Inspired by this event, I’m currently reading Tender Is the Night—a novel about psychoanalysis, among other things. (Like Martin Amis’s London Fields but for completely different reasons, it puts an old Blur song in my head.) It reads as if early James, the James of Daisy Miller, had lived to read Freud—except that in the portrayal of the etiology of his heroine’s madness, Fitzgerald does not abandon “the seduction hypothesis.”
After the live show, we moved on to a rather less storied bar in St. Paul. Sam and I arrived ahead of the Art of Darkness crew to find an altercation in progress. It took five or so bouncers and bartenders to shove and haul a belligerent old man out into the street. He was clutching the door-posts and kicking back behind him, his gray bowl-cut and trembly jowls swaying over the sidewalk, the kind of thing you only see in the movies. Accidentally or on purpose, the slurring and obscene old man caught one of the bartenders in the face amid the scuffle—the prettiest one, as it happened, and the tallest, a woman about six foot three, with long brown hair and a tank-top green as matcha, green as Jimmy Gatz’s parvenu dream.
For his transgression of a chivalric code sometimes still enforced outside professional-class spaces, this crude sot, this poor creature, found himself beaten in the middle of the street, his sallow fish-pale corpulence briefly cruciform on the double yellow line. Sam and I tensed ourselves in all the violence, ready to leap into action, whether to help subdue the drunkard or to defend him against his righteous assailants we weren’t sure. Playing Joyce to his Hemingway, I told Sam, “If it comes to it, you can go out there,” I said, gesturing to the melee on the asphalt, “and I can help comfort the tall girl.” Someone brought the tall girl a plastic white grocery bag full of ice; everyone who worked at the bar, and seemingly all the regulars, too, lined up to give her a hug.
I summarized the event to Art of Darkness co-host, novelist, and Tarotphant Brad Kelly when he and his co-host Kevin Kautzman arrived. We agreed that some such event must have happened more than once to Fitzgerald. I drank gin, Brad smoked a cigar, and we had a nice conversation on the sultry summer sidewalk about the art of the novel, the apolitics of the novelist, and what else but Tarot. We found out that we’re both internet friends with
; when she says “Default Friend,” she really does mean it.I’m thrilled to see cities between New York and L.A. hosting events like this one, where the energy of independent artists online takes to the sometimes tumultuous streets. Fitzgerald ends “Winter Dreams” with this:
“Long ago,” he said, “long ago, there was something in me, but now that thing is gone. Now that thing is gone, that thing is gone. I cannot cry. I cannot care. That thing will come back no more.”

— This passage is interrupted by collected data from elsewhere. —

Lemma rd_format_queued i p s0 s cs g x :
  queued i p s0 s cs -> ready i s0 g x ->
  exists s', GetRDBaseFormat i s = Done (rd_target, s') /\ queued i p s0 s' cs.
Proof.
  intros Hs Hr. destruct (ready_driver _ _ _ _ _ Hr (q_driver _ _ _ _ _ Hs)) as [_ Eg Ex Eb _ _ Ed].
  unfold GetRDBaseFormat, rd_target. rewrite (bind_done _ _ _ _ _ (its_block_done s g i x Eg Ex)).
  erewrite bind_done by (unfold its_info, gets, bind; rewrite Eg; done). rewrite Eb, Ed.
  erewrite bind_done by (apply rd64_done; unfold ARM_GITS_TYPER; lia). rewrite read_its_typer.
  assert (forall v, u32 (u64 v) = u32 v) as Eu by (intros v; unfold u32, u64; lia). rewrite Eu.
  apply (queued_read W64 (its + ARM_GITS_TYPER)) in Hs.
  destruct (negb _); [by eexists|].
  erewrite bind_done by (apply rd64_done; unfold ARM_GICR_TYPER; lia). rewrite read_rd_typer, Eu.
  eexists. split; [done|]. by apply queued_read.
Qed.

(** A byte of the configuration table. *)
Lemma config_stored i p s v int_id :
  idle i s (8 * p) p -> ConfigBase s = c -> ARM_LPI_MINID <= int_id < 2 ^ 32 -> 0 <= v < 256 ->
  exists s', (let* c := gets ConfigBase in wr8 (c + u32 (int_id - ARM_LPI_MINID)) v) s = Done (tt, s') /\
    queued i p s' s' [] /\ same_driver s s' /\ executed (hw_of s') = executed (hw_of s) /\
    forall y, cfg (hw_of s') y = if y =? int_id - ARM_LPI_MINID then v else cfg (hw_of s) y.
Proof.
  intros (Er & Ew & Ep) Ec Hi Hv. unfold ARM_LPI_MINID in *.
  destruct (idle_write_cfg (int_id - 8192) v (hw_of s)) as ((E1 & E2 & E3) & E4 & E5); [congruence|unfold ARM_LPI_MINID; lia|].
  exists (with_hw (hw_write W8 (c + (int_id - 8192)) v (hw_of s)) s). split_and!.
  - erewrite bind_done by done. unfold wr8. rewrite Ec, (u32_small (int_id - 8192)), u64_small by lia.
    unfold on_pcie, on_hw, pal_mmio_write8. by rewrite u8_small.
  - apply queued_start. split_and!; cbn [hw_of with_hw pcie set_pcie hw set_hw]; [congruence..|done].
  - done.
  - done.
  - done.
Qed.

Lemma rd_target_range : rd < 2 ^ 32 -> rd mod 2 ^ 16 = 0 -> 0 <= rd_target < 2 ^ 32 /\ rd_target mod 2 ^ 16 = 0.
Proof.
  intros. unfold rd_target. destruct (negb _); [lia|]. change ARM_GICR_TYPER_PN_MASK with (Z.shiftl (Z.ones 16) 8).
  unfold ARM_GICR_TYPER_PN_SHIFT, RD_BASE_SHIFT.
  rewrite Z.shiftr_land, Z.shiftr_shiftl_l, Z.shiftl_0_r, Z.land_ones, Z.shiftl_mul_pow2 by lia. lia.
Qed.
(** ** Mapping and unmapping *)

(** A run of [write_command] with the state after it. *)
Ltac write_next Hs :=
  match goal with
  | |- context [write_command ?i q ?w0 ?w1 ?w2 ?w3] =>
      let s' := fresh "s" in let E := fresh "E" in let Hq := fresh "Hq" in
      destruct (write_command_queued i _ _ _ _ w0 w1 w2 w3 Hs) as (s' & E & Hq);
      [lia|cbn [length app]; change (queue_bytes / 8) with 4096; lia|try lia..|]
  end.

(** C15: mapping an interrupt on an ITS that is set up returns with the queue empty
    again, and the device then implements the abstract mapping: the tables are those
    of [map_event], so that the event raises exactly this interrupt at the
    redistributor of the running hart, and the configuration byte of the interrupt,
    and no other, holds its priority with the enable bit. *)
Theorem create_lpi_map_installs i p s g x device_id int_id Priority :
  ready i s g x -> idle i s (8 * p) p -> 0 <= p -> p mod 4 = 0 -> p + 20 < queue_bytes / 8 ->
  0 <= device_id < 2 ^ 32 -> 0 <= IDBits x <= 31 -> ARM_LPI_MINID <= int_id < 2 ^ (IDBits x + 1) ->
  rd < 2 ^ 32 -> rd mod 2 ^ 16 = 0 ->
  exists s', val_its_create_lpi_map i device_id int_id Priority s = Done (tt, s') /\
    ready i s' g x /\ idle i s' (8 * (p + 20)) (p + 20) /\
    tables_of (executed (hw_of s')) =
      map_event device_id (Z.land (ITTBase x) ITT_PAR_MASK) (IDBits x) int_id rd_target (tables_of (executed (hw_of s))) /\
    translate (tables_of (executed (hw_of s'))) device_id int_id = Some (int_id, rd_target) /\
    forall y, cfg (hw_of s') y = if y =? int_id - ARM_LPI_MINID then Z.lor (Z.land Priority LPI_PRIORITY_MASK) LPI_ENABLE
                                 else cfg (hw_of s) y.
Proof.
  intros Hr Hi Hp Hp4 Hroom Hd Hn Hev Hrd32 Hrd16. destruct (rd_target_range Hrd32 Hrd16) as [Rt Rm].
  assert (2 ^ (IDBits x + 1) <= 2 ^ 32) as Hpow by (apply Z.pow_le_mono_r; lia).
  unfold val_its_create_lpi_map. erewrite bind_done by done.
  destruct (Z.eqb_spec (g_its_setup_done s) 0) as [Hz|_]; [by destruct (r_done _ _ _ _ Hr)|].
  rewrite (bind_done _ _ _ _ _ (its_block_done s g i x (r_info _ _ _ _ Hr) (r_block _ _ _ _ Hr))).
  unfold ARM_LPI_MINID in Hev. change (queue_bytes / 8) with 4096 in Hroom.
  destruct (config_stored i p s _ int_id Hi (r_config _ _ _ _ Hr) ltac:(unfold ARM_LPI_MINID; lia) (priority_byte Priority))
    as (s1 & E1 & Q1 & D1 & X1 & C1). rewrite (bind_done _ _ _ _ _ E1).
  pose proof (ready_driver _ _ _ _ _ Hr D1) as Hr1.
  erewrite bind_done by (unfold its_info, gets, bind; rewrite (r_info _ _ _ _ Hr1); done).
  rewrite (r_rd _ _ _ _ Hr), (r_base _ _ _ _ Hr), (r_queue _ _ _ _ Hr).
  destruct (set_ctlr_queued (rd + ARM_GICR_CTLR) ARM_GICR_CTLR_ENABLE_LPIS _ _ _ _ _ Q1) as (s2 & E2 & Q2);
    [by right|unfold ARM_GICR_CTLR; lia|]. rewrite (bind_done _ _ _ _ _ E2).
  destruct (set_ctlr_queued (its + ARM_GITS_CTLR) ARM_GITS_CTLR_ENABLE _ _ _ _ _ Q2) as (s3 & E3 & Q3);
    [by left|unfold ARM_GITS_CTLR; lia|]. rewrite (bind_done _ _ _ _ _ E3).
  destruct (rd_format_queued _ _ _ _ _ _ _ Q3 Hr1) as (s4 & E4 & Q4). rewrite (bind_done _ _ _ _ _ E4).
  pose proof (ready_driver _ _ _ _ _ Hr1 (q_driver _ _ _ _ _ Q4)) as Hr4.
  rewrite (bind_done _ _ _ _ _ (its_block_done s4 g i x (r_info _ _ _ _ Hr4) (r_block _ _ _ _ Hr4))).
  unfold WriteCmdQMAPD, WriteCmdQMAPC, WriteCmdQMAPI, WriteCmdQINV, WriteCmdQSYNC.
  pose proof (proj1 (dev_op_fields device_id ARM_ITS_CMD_MAPD Hd ltac:(done))).
  pose proof (proj1 (dev_op_fields device_id ARM_ITS_CMD_MAPI Hd ltac:(done))).
  pose proof (proj1 (dev_op_fields device_id ARM_ITS_CMD_INV Hd ltac:(done))).
  write_next Q4; [apply u64_range|]. rewrite (bind_done _ _ _ _ _ E).
  write_next Hq0; [by unfold ARM_ITS_CMD_MAPC; lia|apply u64_range|]. rewrite (bind_done _ _ _ _ _ E0).
  write_next Hq1. rewrite (bind_done _ _ _ _ _ E5).
  write_next Hq2. rewrite (bind_done _ _ _ _ _ E6).
  write_next Hq3; [by unfold ARM_ITS_CMD_SYNC; lia|pose proof (u32_range rd_target); lia|]. rewrite (bind_done _ _ _ _ _ E7).
  destruct (submit_done _ _ _ _ _ _ _ Hq4 (r_info _ _ _ _ Hr1) (r_block _ _ _ _ Hr1) (r_base _ _ _ _ Hr1))
    as (s' & E' & D' & I' & X' & C'); [done|done|cbn [length app]; change (queue_bytes / 8) with 4096; lia|].
  assert (tables_of (executed (hw_of s')) = map_event device_id (Z.land (ITTBase x) ITT_PAR_MASK) (IDBits x) int_id rd_target
            (tables_of (executed (hw_of s)))) as Et.
  { rewrite X', X1. unfold tables_of at 1. rewrite foldl_app. apply exec_create; [lia..|done]. }
  exists s'. split_and!; [done|exact (ready_driver _ _ _ _ _ Hr1 D')|exact I'|exact Et| |].
  - rewrite Et. apply map_event_translates.
  - intros y. by rewrite C', C1.
Qed.

(** C19: unmapping an interrupt returns with the queue empty again, and the device
    then implements [unmap_event]: no event of the device is translated any longer,
    also the events that were mapped by other requests, and the interrupt is disabled. *)
Theorem clear_lpi_map_removes i p s g x device_id int_id :
  ready i s g x -> idle i s (8 * p) p -> 0 <= p -> p mod 4 = 0 -> p + 12 < queue_bytes / 8 ->
  0 <= device_id < 2 ^ 32 -> ARM_LPI_MINID <= int_id < 2 ^ 32 ->
  exists s', val_its_clear_lpi_map i device_id int_id s = Done (tt, s') /\
    ready i s' g x /\ idle i s' (8 * (p + 12)) (p + 12) /\
    tables_of (executed (hw_of s')) = unmap_event device_id int_id (tables_of (executed (hw_of s))) /\
    (forall ev, translate (tables_of (executed (hw_of s'))) device_id ev = None) /\
    forall y, cfg (hw_of s') y = if y =? int_id - ARM_LPI_MINID then LPI_DISABLE else cfg (hw_of s) y.
Proof.
  intros Hr Hi Hp Hp4 Hroom Hd Hev.
  unfold val_its_clear_lpi_map. erewrite bind_done by done.
  destruct (Z.eqb_spec (g_its_setup_done s) 0) as [Hz|_]; [by destruct (r_done _ _ _ _ Hr)|].
  rewrite (bind_done _ _ _ _ _ (its_block_done s g i x (r_info _ _ _ _ Hr) (r_block _ _ _ _ Hr))).
  unfold ARM_LPI_MINID in Hev. change (queue_bytes / 8) with 4096 in Hroom.
  destruct (config_stored i p s LPI_DISABLE int_id Hi (r_config _ _ _ _ Hr) ltac:(unfold ARM_LPI_MINID; lia) ltac:(done))
    as (s1 & E1 & Q1 & D1 & X1 & C1). rewrite (bind_done _ _ _ _ _ E1).
  pose proof (ready_driver _ _ _ _ _ Hr D1) as Hr1.
  destruct (rd_format_queued _ _ _ _ _ _ _ Q1 Hr1) as (s4 & E4 & Q4). rewrite (bind_done _ _ _ _ _ E4).
  rewrite (r_base _ _ _ _ Hr), (r_queue _ _ _ _ Hr).
  unfold WriteCmdQMAPD, WriteCmdQDISCARD, WriteCmdQSYNC.
  pose proof (proj1 (dev_op_fields device_id ARM_ITS_CMD_MAPD Hd ltac:(done))).
  pose proof (proj1 (dev_op_fields device_id ARM_ITS_CMD_DISCARD Hd ltac:(done))).
  write_next Q4. rewrite (bind_done _ _ _ _ _ E).
  pose proof (ready_driver _ _ _ _ _ Hr1 (q_driver _ _ _ _ _ Hq0)) as Hr4.
  rewrite (bind_done _ _ _ _ _ (its_block_done s0 g i x (r_info _ _ _ _ Hr4) (r_block _ _ _ _ Hr4))).
  write_next Hq0; [apply u64_range|]. rewrite (bind_done _ _ _ _ _ E0).
  write_next Hq1; [by unfold ARM_ITS_CMD_SYNC; lia|pose proof (u32_range rd_target); lia|]. rewrite (bind_done _ _ _ _ _ E2).
  destruct (submit_done _ _ _ _ _ _ _ Hq2 (r_info _ _ _ _ Hr1) (r_block _ _ _ _ Hr1) (r_base _ _ _ _ Hr1))
    as (s' & E' & D' & I' & X' & C'); [done|done|cbn [length app]; change (queue_bytes / 8) with 4096; lia|].
  assert (tables_of (executed (hw_of s')) = unmap_event device_id int_id (tables_of (executed (hw_of s)))) as Et.
  { rewrite X', X1. unfold tables_of at 1. rewrite foldl_app. apply exec_clear; lia. }
  exists s'. split_and!; [done|exact (ready_driver _ _ _ _ _ Hr1 D')|exact I'|exact Et| |].
  - intros ev. rewrite Et. apply unmap_event_translates.
  - intros y. by rewrite C', C1.
Qed.
End Map.

(** ** The limits of the driver *)

Section Limits.
Context {H : Type} `{Hardware H}.

Lemma write_command_pointer i queue w0 w1 w2 w3 (s : gic_state H) p :
  at_index (g_cwriter_ptr s) i = Some p -> 0 <= p -> p + 4 < 2 ^ 32 ->
  exists s', write_command i queue w0 w1 w2 w3 s = Done (tt, s') /\ at_index (g_cwriter_ptr s') i = Some (p + 4).
Proof.
  intros Ep Hp Hlt. eexists. split.
  - unfold write_command, cwriter. erewrite bind_done by (unfold gets, bind, deref; by rewrite Ep). done.
  - cbn [g_cwriter_ptr set_g_cwriter_ptr set_pcie]. rewrite (at_index_insert _ i i _ _ Ep), Z.eqb_refl.
    unfold ITS_NEXT_CMD_PTR. by rewrite u32_small by lia.
Qed.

To this I counterpose the end of a drama by another Irishman, one known for being far more morose than Fitzgerald. I give you Beckett, I give you Krapp’s Last Tape:
Perhaps my best years are gone. When there was a chance of happiness. But I wouldn’t want them back. Not with the fire in me now. No, I wouldn’t want them back.
Despite or because of this decade’s apocalyptic ambience—despite or because of the darkness—our ’20s, no less than Fitzgerald’s ’20s, are glorious years in which to be an American artist.
Ha I didn’t read carefully and thought you and Sam were pod guests, and I kept waiting...
We've read the same amount of Fitzgerald- my other besides the ubiquitous Gatsby is This Side of Paradise. I remember liking his prose but finding what he did with it not really my style, but that was years ago now, who knows. I've never checked out Art of Darkness, I'll have to!